Lemma go_refreshing io running v go' w :
  go_step Fqdn io (Refreshing running) v = Some (go', w) ->
  exists k l, running !! k = Some l /\ go' = Refreshing (delete k running) /\ w = probe_ends l io.(go_probe) v.
Proof.
  simpl. destruct (go_pick io) as [k|]; [|done]. destruct (running !! k) as [l|] eqn:E; [|done].
  intros [= <- <-]. eauto.
Qed.

(** a step leaves the other goroutines as they are *)
Lemma step_others mv v v' g go :
  v.(lv_gos) !! g = Some go -> is_step g mv = false -> live_step Fqdn mv v = Some v' -> v'.(lv_gos) !! g = Some go.
Proof.
  intros Hg Hmv Hs. apply step_gos in Hs. destruct mv as [c| |t|c|qs|k io]; try (rewrite Hs); try done; try by apply lookup_app_l_Some.
  destruct Hs as (? & go' & w & _ & _ & -> & Hw). simpl in *. apply Nat.eqb_neq in Hmv.
  by rewrite Hw, list_lookup_insert_ne.
Qed.

Lemma refresh_run log v1 ls g moves : forall running v v2,
  live_run Fqdn moves v = Some v2 -> v.(lv_gos) !! g = Some (Refreshing running) -> refreshed log v1 ls running v ->
  exists running', v2.(lv_gos) !! g = Some (Refreshing running') /\ refreshed log v1 ls running' v2
    /\ (length running' + steps_of g moves = length running)%nat.
Proof.
  induction moves as [|mv moves IH]; simpl; intros running v v2 Hrun Hg Hr; [injection Hrun as <-; exists running; unfold steps_of; simpl; eauto with lia|].
  destruct (live_step Fqdn mv v) as [w|] eqn:E; [|done]. simpl in Hrun. destruct (rebuilds_from_some mv) as [cur Hf].
  unfold steps_of. simpl. destruct (is_step g mv) eqn:Hmv.
  - destruct mv as [| | | | |k io]; try done. apply Nat.eqb_eq in Hmv as ->.
    apply step_gos in E as (go & go' & u & Hgo & Hstep & -> & Hu). assert (go = Refreshing running) as -> by congruence.
    apply go_refreshing in Hstep as (k & l & Hk & -> & ->).
    edestruct (IH (delete k running) _ _ Hrun) as (running' & ? & ? & Hlen).
    + simpl. by rewrite list_lookup_insert_eq by (by eapply lookup_lt_Some).
    + exact (refreshed_end _ _ _ _ _ _ _ _ Hk Hr).
    + exists running'. split_and!; [done..|]. simpl. unfold steps_of in Hlen.
      rewrite length_delete in Hlen by eauto. apply lookup_lt_Some in Hk. lia.
  - apply (IH running _ _ Hrun); [by eapply step_others|]. eapply refreshed_change; [|done]. by eapply live_change.
Qed.

Lemma length_snapshot s : length (zoneSnapshot s) = ZoneCount s.
Proof. unfold zoneSnapshot, ZoneCount. by rewrite length_fmap, length_map_to_list. Qed.

(** C33. RefreshNow waits for its own probes only, one step for each zone, and can
    always go on, whatever runs beside it.  When it returns, every least-latency
    zone of the configuration it read has been probed since the call, through
    the upstream of that configuration. *)
Theorem refresh_probes_every_zone (before moves : list Move) (f : File) (v v1 v2 : Live) :
  live_run Fqdn before fresh = Some v ->
  live_step Fqdn (MRefresh (Some f)) v = Some v1 ->
  live_run Fqdn moves v1 = Some v2 ->
  let g := length v.(lv_gos) in
  exists running since,
    v2.(lv_gos) !! g = Some (Refreshing running) /\ v2.(lv_probed) = v.(lv_probed) ++ since
    /\ (length running + steps_of g moves = ZoneCount v1.(lv_server))%nat
    /\ (running <> [] -> v2.(lv_panic) = false -> forall io, is_Some (live_step Fqdn (MGo g (io <| go_pick := Some 0%nat |>)) v2))
    /\ (running = [] -> forall z, In z f.(ForwardZones) -> eligible z -> exists p z' up ups,
          p ∈ since /\ p.(pr_Name) = Fqdn z.(z_Name) /\ p.(pr_Upstream) = probe_upstream up
          /\ In z' f.(ForwardZones) /\ eligible z' /\ Fqdn z'.(z_Name) = Fqdn z.(z_Name) /\ z'.(z_Upstreams) = up :: ups).
Proof.
  intros E0 E1 E2 g. pose proof (run_ok _ _ E0) as Hok0.
  pose proof (step_gos _ _ _ E1) as Hgos. simpl in Hgos.
  assert (Hs1 : v1.(lv_server) = rebuildZones Fqdn (Some f) v.(lv_server) /\ v1.(lv_probed) = v.(lv_probed)).
  { unfold live_step in E1. destruct (lv_panic v); [done|]. by injection E1 as <-. }
  destruct Hs1 as [Hs1 Hl1].
  destruct (refresh_run v1.(lv_probed) v1 (zoneSnapshot v1.(lv_server)) g moves (zoneSnapshot v1.(lv_server)) v1 v2 E2) as (running & Hg & (since & Hlog & Hr) & Hlen).
  { by rewrite Hgos, Hs1, lookup_app_r, Nat.sub_diag by done. }
  { exists []. split; [by rewrite app_nil_r|]. intros l z1 Hl Hz1. split; [by exists z1 | by left]. }
  exists running, since. rewrite length_snapshot in Hlen. split_and!; [done|congruence|done| |].
  - intros Hne Hp io. unfold live_step. rewrite Hp, Hg. destruct running as [|l running]; [done|]. simpl. eauto.
  - intros -> z Hin Hel. destruct (configured_rebuild f v v1 Hok0) as [H1 H2]; [by rewrite Hs1..|].
    destruct (H2 z Hin Hel) as [l Hl]. destruct (H1 _ _ Hl) as (z' & o & ? & ? & Ho & Hname & F1 & F2 & up & ups & F3 & F4).
    destruct (Hr l o) as [_ [Hx|(p & Hp & P1 & P2 & P3)]]; [|done|by apply not_elem_of_nil in Hx|].
    { apply list_elem_of_fmap. exists (Fqdn (z_Name z), l). split; [done|]. by apply elem_of_map_to_list. }
    exists p, z', up, ups. split_and!; try done; congruence.
Qed.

Assignment: Report how many lines of the entries hold the word "eligible". Nothing else is needed.

Written answer: 2